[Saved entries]

(** X22: in the auth store [isAuthenticated] says whether [user] is not
    null in the initial state, after [setUser] and after [logout] whatever
    the state was, and every action keeps it so; hence it is so throughout
    a session that starts with nothing in the storage.  The rehydration by
    [persist] does not keep it: only [user] is stored, so a session that
    starts from a stored user has [user] set and [isAuthenticated] false
    until the first [setUser] or [logout].  Whatever came before, [logout]
    leaves no user, no error and no verification id. *)
Theorem authStore_authenticated_iff_user (st : AuthStore.State)
        (actions : list AuthStore.Action) (u : User) :
  (AuthStore.consistent AuthStore.initial
   /\ (forall v, AuthStore.consistent (AuthStore.setUser v st))
   /\ AuthStore.consistent (AuthStore.logout st)
   /\ (AuthStore.consistent st ->
       AuthStore.consistent (AuthStore.run_from st actions))
   /\ AuthStore.consistent (AuthStore.session None actions))
  /\ (AuthStore.stored (AuthStore.setUser (Some u) st) = Some u
      /\ (forallb AuthStore.keeps_user actions = true ->
          AuthStore.user (AuthStore.session (Some (Some u)) actions) = Some u
          /\ AuthStore.isAuthenticated
               (AuthStore.session (Some (Some u)) actions) = false))
  /\ (AuthStore.user (AuthStore.logout st) = None
      /\ AuthStore.error (AuthStore.logout st) = None
      /\ AuthStore.verificationId (AuthStore.logout st) = None).
Proof.
  split; [| split].
  - split; [reflexivity |]. split; [intros v; reflexivity |].
    split; [reflexivity |]. split; [apply auth_run_consistent |].
    apply auth_run_consistent. reflexivity.
  - split; [reflexivity |]. intros H.
    exact (auth_run_keeps_user actions _ H).
  - repeat split.
Qed.

Lemma find_app {A : Type} (p : A -> bool) (l1 l2 : list A) :
  find p (l1 ++ l2)
  = match find p l1 with
    | Some x => Some x
    | None => find p l2
    end.
Proof.
  induction l1 as [| x l1 IH]; simpl; [reflexivity |].
  now destruct (p x).
Qed.

(** X23: in the user store [getUser] after [addUser] returns the added user
    under that user's id and what it returned before under any other id;
    after [addUsers] it returns the last user of the batch with the id, and
    what it returned before when the batch has none. *)
Theorem userStore_lookup (userId : string) (u : User) (us : list User)
        (st : UserStore.State) :
  UserStore.getUser userId (UserStore.addUser u st)
  = (if String.eqb (user_id u) userId then Some u
     else UserStore.getUser userId st)
  /\ UserStore.getUser userId (UserStore.addUsers us st)
     = match find (fun x => String.eqb (user_id x) userId) (rev us) with
       | Some x => Some x
       | None => UserStore.getUser userId st
       end.
Proof.
  unfold UserStore.getUser, UserStore.addUser, UserStore.addUsers.
  split; [apply smap_get_set |].
  revert st. induction us as [| x us IH]; intros st; [reflexivity |].
  cbn [fold_left rev]. rewrite IH, find_app, smap_get_set. cbn [find].
  destruct (find (fun x0 => String.eqb (user_id x0) userId) (rev us));
    [reflexivity |].
  now destruct (String.eqb (user_id x) userId).
Qed.

Lemma smap_set_Forall {V : Type} (P : string * V -> Prop) (k : string)
      (v : V) (m : StrMap V) :
  P (k, v) -> Forall P m -> Forall P (smap_set k v m).
Proof.
  intros Hv H. induction H as [| [k' v'] rest Hkv Hrest IH]; simpl.
  - now constructor.
  - destruct (String.eqb_spec k' k) as [-> | _]; constructor; auto.
Qed.

Lemma smap_get_Forall {V : Type} (P : string * V -> Prop) (m : StrMap V)
      (k : string) (v : V) :
  Forall P m -> smap_get m k = Some v -> P (k, v).
Proof.
  induction 1 as [| [k' v'] rest Hkv _ IH]; simpl; [discriminate |].
  destruct (String.eqb_spec k' k) as [-> | _]; [| exact IH].
  intros E. now inversion E; subst.
Qed.

(** X24: in a user store filled by any sequence of [addUsers] batches (an
    [addUser] is a batch of one) every user is filed under the user's own
    id: [getUser(id)] never returns a user with another id. *)
Theorem userStore_own_id (batches : list (list User)) (userId : string)
        (u : User)
        (Hget : UserStore.getUser userId
                  (fold_left (fun st us => UserStore.addUsers us st)
                             batches UserStore.initial)
                = Some u) :
  user_id u = userId.
Proof.
  unfold UserStore.getUser in Hget.
  assert (Hall : Forall (fun kv : string * User => user_id (snd kv) = fst kv)
                        (fold_left (fun st us => UserStore.addUsers us st)
                                   batches UserStore.initial)).
  { clear Hget.
    assert (H0 : Forall (fun kv : string * User => user_id (snd kv) = fst kv)
                        UserStore.initial) by constructor.
    revert H0. generalize UserStore.initial.
    induction batches as [| us batches IH]; intros st H; simpl; [exact H |].
    apply IH. unfold UserStore.addUsers.
    revert st H. induction us as [| x us IHus]; intros st H; simpl;
      [exact H |].
    apply IHus. now apply smap_set_Forall. }
  exact (smap_get_Forall _ _ _ _ Hall Hget).
Qed.

Lemma userStore_own_id_witness :
  user_id (mkUser "u1" "a@b.c" "Alice" None) = "u1"%string.
Proof.
  apply (userStore_own_id [[mkUser "u1" "x@y.z" "Al" None];
                           [mkUser "u2" "b@b.c" "Bob" None;
                            mkUser "u1" "a@b.c" "Alice" None]]
                          "u1" (mkUser "u1" "a@b.c" "Alice" None)).
  reflexivity.
Defined.

(** ** [BalancesScreen]: the two sections *)


(** ** [simplifyDebts]: the amounts *)

Lemma creditors_of_distinct (h : Heap.t) (refs : list Heap.ref) :
  NoDup (filter (fun r => Qltb cent (balance (h r))) refs) ->
  NoDup (creditors_of h refs).
Proof.
  intros ND. unfold creditors_of.
  eapply Permutation_NoDup; [symmetry; apply sort_desc_perm | exact ND].
Qed.

Lemma debtors_of_at_least_cent (h : Heap.t) (refs : list Heap.ref) :
  Forall at_least_cent (debtors_of h refs).
Proof.
  unfold debtors_of. apply sort_desc_Forall. rewrite Forall_map.
  apply Forall_forall. intros r Hr. apply filter_In in Hr as [_ Hr].
  apply Qltb_lt in Hr. unfold at_least_cent. cbn [balance set_balance]. lra.
Qed.





(** * Properties of the code over binary64 *)

(** ** The maps of the binary64 model *)

Section StrMapFacts.
Context {V : Type}.

Lemma smap_update_keys (k : string) (f : V -> V) (m : StrMap V) :
  map fst (B64.smap_update k f m) = map fst m.
Proof.
  induction m as [| [k' v] rest IH]; simpl; [reflexivity |].
  destruct (String.eqb k' k); simpl; [reflexivity | now rewrite IH].
Qed.

Lemma smap_get_update (k : string) (f : V -> V) (m : StrMap V) (u : string) :
  smap_get (B64.smap_update k f m) u
  = if String.eqb k u then option_map f (smap_get m u) else smap_get m u.
Proof.
  induction m as [| [k' v] rest IH]; simpl.
  - now destruct (String.eqb k u).
  - destruct (String.eqb_spec k' k) as [-> | Hk]; simpl.
    + destruct (String.eqb k u); reflexivity.
    + rewrite IH. destruct (String.eqb_spec k' u) as [-> | Hu];
        [| reflexivity].
      destruct (String.eqb_spec k u); [congruence | reflexivity].
Qed.

Lemma smap_set_keys (x : string) (v : V) (m : StrMap V) :
  map fst (smap_set x v m)
  = if mem x (map fst m) then map fst m else map fst m ++ [x].
Proof.
  induction m as [| [k' v'] rest IH]; simpl; [reflexivity |].
  rewrite (String.eqb_sym x k').
  destruct (String.eqb k' x); simpl; [reflexivity |].
  rewrite IH. unfold mem. now destruct (existsb (String.eqb x) (map fst rest)).
Qed.

Lemma fold_smap_set_keys (f : string -> V) (ids : list string) :
  forall m0,
    map fst (fold_left (fun m u => smap_set u (f u) m) ids m0)
    = map fst m0
      ++ filter (fun y => negb (mem y (map fst m0))) (first_occurrences ids).
Proof.
  induction ids as [| x ids IH]; intros m0; simpl.
  - now rewrite app_nil_r.
  - rewrite IH, smap_set_keys, filter_comp.
    destruct (mem x (map fst m0)) eqn:Hx; simpl.
    + f_equal. apply filter_ext. intros y.
      destruct (String.eqb_spec y x) as [-> | _]; simpl;
        [now rewrite Hx | reflexivity].
    + rewrite <- app_assoc. simpl. do 2 f_equal.
      apply filter_ext. intros y. rewrite mem_app. unfold mem at 2. simpl.
      rewrite orb_false_r.
      now destruct (mem y (map fst m0)), (String.eqb y x).
Qed.

Lemma fold_smap_set_Forall (P : string * V -> Prop) (f : string -> V)
      (ids : list string) :
  (forall u, P (u, f u)) ->
  forall m0, Forall P m0 ->
             Forall P (fold_left (fun m u => smap_set u (f u) m) ids m0).
Proof.
  intros HP. induction ids as [| u ids IH]; intros m0 H0; simpl;
    [assumption |].
  apply IH. now apply smap_set_Forall.
Qed.

Lemma smap_get_In (m : StrMap V) (k : string) (v : V) :
  NoDup (map fst m) -> In (k, v) m -> smap_get m k = Some v.
Proof.
  induction m as [| [k' v'] rest IH]; intros ND Hin; [contradiction |].
  simpl in ND. inversion ND as [| ? ? Hk ND']; subst. simpl.
  destruct Hin as [E | Hin].
  - inversion E; subst. now rewrite String.eqb_refl.
  - destruct (String.eqb_spec k' k) as [-> | _]; [| now apply IH].
    exfalso. apply Hk. change k with (fst (k, v)). now apply in_map.
Qed.

Lemma smap_get_key (m : StrMap V) (k : string) :
  In k (map fst m) -> exists v, smap_get m k = Some v /\ In (k, v) m.
Proof.
  induction m as [| [k' v'] rest IH]; intros Hin; [contradiction |].
  simpl. destruct (String.eqb_spec k' k) as [-> | Hne].
  - exists v'. split; [reflexivity | now left].
  - destruct Hin as [E | Hin]; [simpl in E; congruence |].
    destruct (IH Hin) as (v & Hv & Hv'). exists v.
    split; [exact Hv | now right].
Qed.

End StrMapFacts.

(** ** [calculateGroupBalances]: what an entry accumulates *)

Lemma b64_add_splits_get (u : string) (splits : list B64.ExpenseSplit) :
  forall m,
    smap_get (fold_left B64.add_split splits m) u
    = option_map
        (B64.owe_all (map B64.split_amount
                      (filter (B64.open_split_of u) splits)))
        (smap_get m u).
Proof.
  induction splits as [| s splits IH]; intros m; simpl.
  - now destruct (smap_get m u).
  - rewrite IH. unfold B64.add_split, B64.open_split_of at 2.
    destruct (B64.split_settled s); simpl; [reflexivity |].
    rewrite smap_get_update.
    destruct (String.eqb (B64.split_userId s) u); simpl; [| reflexivity].
    now destruct (smap_get m u).
Qed.

Lemma b64_add_expense_get (u : string) (m : StrMap B64.GroupBalance)
      (e : B64.Expense) :
  smap_get (B64.add_expense m e) u
  = option_map (fun b => B64.account_expense u b e) (smap_get m u).
Proof.
  unfold B64.add_expense, B64.account_expense.
  rewrite b64_add_splits_get, smap_get_update.
  destruct (String.eqb (B64.exp_paidBy e) u); destruct (smap_get m u);
    reflexivity.
Qed.

Lemma b64_fold_add_expense_get (u : string) (es : list B64.Expense) :
  forall m,
    smap_get (fold_left B64.add_expense es m) u
    = option_map (B64.account u es) (smap_get m u).
Proof.
  induction es as [| e es IH]; intros m; simpl.
  - now destruct (smap_get m u).
  - rewrite IH, b64_add_expense_get. now destruct (smap_get m u).
Qed.

Lemma b64_owe_all_fields (l : list float) :
  forall b,
    B64.gb_groupId (B64.owe_all l b) = B64.gb_groupId b
    /\ B64.gb_userId (B64.owe_all l b) = B64.gb_userId b
    /\ B64.gb_displayName (B64.owe_all l b) = B64.gb_displayName b
    /\ B64.totalPaid (B64.owe_all l b) = B64.totalPaid b
    /\ B64.totalOwed (B64.owe_all l b)
       = fold_left PrimFloat.add l (B64.totalOwed b)
    /\ B64.balance (B64.owe_all l b) = B64.balance b.
Proof.
  induction l as [| a l IH]; intros b; simpl; [repeat split |].
  destruct (IH (B64.add_owed a b)) as (H1 & H2 & H3 & H4 & H5 & H6).
  unfold B64.owe_all in *. rewrite H1, H2, H3, H4, H5, H6. repeat split.
Qed.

• EXERCISE DESCRIPTION: Your job is to copy out every line from the records above that has the word "contradiction".

• SOLUTION:
  induction m as [| [k' v'] rest IH]; intros ND Hin; [contradiction |].
  induction m as [| [k' v'] rest IH]; intros Hin; [contradiction |].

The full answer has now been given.